**LISTED RECORDS**:
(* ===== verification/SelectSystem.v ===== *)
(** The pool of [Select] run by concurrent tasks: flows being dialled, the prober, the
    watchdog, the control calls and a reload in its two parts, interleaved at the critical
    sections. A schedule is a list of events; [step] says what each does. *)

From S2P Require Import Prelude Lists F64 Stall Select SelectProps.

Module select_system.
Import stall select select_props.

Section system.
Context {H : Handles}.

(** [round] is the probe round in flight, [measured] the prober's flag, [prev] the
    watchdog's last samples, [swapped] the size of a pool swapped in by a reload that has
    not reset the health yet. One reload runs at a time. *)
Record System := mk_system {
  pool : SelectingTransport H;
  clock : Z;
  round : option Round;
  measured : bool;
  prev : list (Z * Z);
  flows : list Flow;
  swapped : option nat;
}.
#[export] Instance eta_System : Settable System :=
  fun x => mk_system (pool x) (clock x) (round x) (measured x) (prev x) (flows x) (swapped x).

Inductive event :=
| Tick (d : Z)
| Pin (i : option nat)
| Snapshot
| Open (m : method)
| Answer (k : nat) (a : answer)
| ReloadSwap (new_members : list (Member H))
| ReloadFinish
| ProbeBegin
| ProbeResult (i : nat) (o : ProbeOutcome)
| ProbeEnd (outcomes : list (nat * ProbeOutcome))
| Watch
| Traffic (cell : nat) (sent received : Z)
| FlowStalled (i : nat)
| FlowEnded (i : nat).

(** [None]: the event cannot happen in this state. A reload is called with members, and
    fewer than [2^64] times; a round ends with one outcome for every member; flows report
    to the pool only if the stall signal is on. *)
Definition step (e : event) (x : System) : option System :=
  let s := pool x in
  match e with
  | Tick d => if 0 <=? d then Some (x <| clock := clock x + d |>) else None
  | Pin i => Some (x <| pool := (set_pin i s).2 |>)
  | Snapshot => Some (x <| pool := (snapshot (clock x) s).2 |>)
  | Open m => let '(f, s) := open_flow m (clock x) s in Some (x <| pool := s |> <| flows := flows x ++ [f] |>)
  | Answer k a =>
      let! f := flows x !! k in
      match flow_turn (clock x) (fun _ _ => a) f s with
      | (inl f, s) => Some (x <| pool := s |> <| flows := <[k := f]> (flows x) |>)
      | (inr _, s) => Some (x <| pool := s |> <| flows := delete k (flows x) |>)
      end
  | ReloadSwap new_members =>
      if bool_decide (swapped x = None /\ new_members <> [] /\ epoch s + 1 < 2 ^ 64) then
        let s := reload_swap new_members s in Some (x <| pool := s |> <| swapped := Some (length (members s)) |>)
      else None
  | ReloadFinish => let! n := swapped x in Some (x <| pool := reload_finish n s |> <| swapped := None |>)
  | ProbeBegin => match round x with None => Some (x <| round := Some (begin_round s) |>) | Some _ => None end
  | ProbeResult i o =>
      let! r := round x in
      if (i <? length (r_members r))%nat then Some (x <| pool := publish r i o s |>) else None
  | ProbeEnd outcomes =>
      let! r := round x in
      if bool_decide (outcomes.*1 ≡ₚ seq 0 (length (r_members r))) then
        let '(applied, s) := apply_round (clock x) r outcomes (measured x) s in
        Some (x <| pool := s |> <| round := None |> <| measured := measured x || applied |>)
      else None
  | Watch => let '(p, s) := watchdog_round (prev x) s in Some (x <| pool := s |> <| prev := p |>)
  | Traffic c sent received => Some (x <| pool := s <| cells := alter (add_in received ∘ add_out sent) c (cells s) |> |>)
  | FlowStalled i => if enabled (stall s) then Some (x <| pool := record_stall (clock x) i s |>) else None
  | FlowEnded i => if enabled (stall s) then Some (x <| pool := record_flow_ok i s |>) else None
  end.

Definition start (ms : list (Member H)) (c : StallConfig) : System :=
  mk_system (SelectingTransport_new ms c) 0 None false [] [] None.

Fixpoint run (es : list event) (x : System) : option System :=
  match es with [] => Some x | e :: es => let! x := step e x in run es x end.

**PROBLEM REQUIREMENTS**:
From the records above, copy out the line with "Answer k a =>", the line with "Some _ => None end", and every line between them, word for word.

**OUTPUT FOR THIS EXERCISE**:
  | Answer k a =>
      let! f := flows x !! k in
      match flow_turn (clock x) (fun _ _ => a) f s with
      | (inl f, s) => Some (x <| pool := s |> <| flows := <[k := f]> (flows x) |>)
      | (inr _, s) => Some (x <| pool := s |> <| flows := delete k (flows x) |>)
      end
  | ReloadSwap new_members =>
      if bool_decide (swapped x = None /\ new_members <> [] /\ epoch s + 1 < 2 ^ 64) then
        let s := reload_swap new_members s in Some (x <| pool := s |> <| swapped := Some (length (members s)) |>)
      else None
  | ReloadFinish => let! n := swapped x in Some (x <| pool := reload_finish n s |> <| swapped := None |>)
  | ProbeBegin => match round x with None => Some (x <| round := Some (begin_round s) |>) | Some _ => None end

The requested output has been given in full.